Problem description:
Would you please retype, exactly, the lines of the listing below between the line with "exists s' d'" and the line with "induction ts as", inclusive?

[Opening Records supplied section]

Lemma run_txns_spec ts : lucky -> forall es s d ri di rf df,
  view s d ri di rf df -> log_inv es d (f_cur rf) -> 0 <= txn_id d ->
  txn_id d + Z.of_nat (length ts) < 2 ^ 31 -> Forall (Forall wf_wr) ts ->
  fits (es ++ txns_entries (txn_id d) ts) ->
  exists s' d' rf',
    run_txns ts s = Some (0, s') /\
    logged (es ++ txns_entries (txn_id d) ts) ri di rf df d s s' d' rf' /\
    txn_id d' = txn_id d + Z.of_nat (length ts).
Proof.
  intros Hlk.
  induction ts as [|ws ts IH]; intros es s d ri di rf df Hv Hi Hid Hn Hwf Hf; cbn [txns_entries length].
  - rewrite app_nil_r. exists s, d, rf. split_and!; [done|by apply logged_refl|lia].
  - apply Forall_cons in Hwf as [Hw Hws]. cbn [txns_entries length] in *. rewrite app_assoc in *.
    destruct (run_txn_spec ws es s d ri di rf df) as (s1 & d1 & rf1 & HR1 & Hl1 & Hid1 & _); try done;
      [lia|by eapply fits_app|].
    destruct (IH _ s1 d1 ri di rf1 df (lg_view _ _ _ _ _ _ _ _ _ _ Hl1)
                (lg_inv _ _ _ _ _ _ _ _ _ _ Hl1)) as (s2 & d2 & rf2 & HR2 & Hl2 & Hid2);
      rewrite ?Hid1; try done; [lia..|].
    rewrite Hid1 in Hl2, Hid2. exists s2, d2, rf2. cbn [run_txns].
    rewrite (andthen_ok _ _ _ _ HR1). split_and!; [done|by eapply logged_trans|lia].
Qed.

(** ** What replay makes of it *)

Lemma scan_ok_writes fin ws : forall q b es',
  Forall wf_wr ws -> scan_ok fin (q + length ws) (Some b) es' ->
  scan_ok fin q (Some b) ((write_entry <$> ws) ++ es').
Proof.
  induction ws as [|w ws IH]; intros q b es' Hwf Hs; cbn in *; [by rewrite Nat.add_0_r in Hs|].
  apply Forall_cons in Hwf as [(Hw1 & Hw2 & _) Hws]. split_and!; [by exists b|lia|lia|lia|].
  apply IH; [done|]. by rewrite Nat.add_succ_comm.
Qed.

[Closing Records supplied section]

Task response:
  exists s' d' rf',
    run_txns ts s = Some (0, s') /\
    logged (es ++ txns_entries (txn_id d) ts) ri di rf df d s s' d' rf' /\
    txn_id d' = txn_id d + Z.of_nat (length ts).
Proof.
  intros Hlk.
  induction ts as [|ws ts IH]; intros es s d ri di rf df Hv Hi Hid Hn Hwf Hf; cbn [txns_entries length].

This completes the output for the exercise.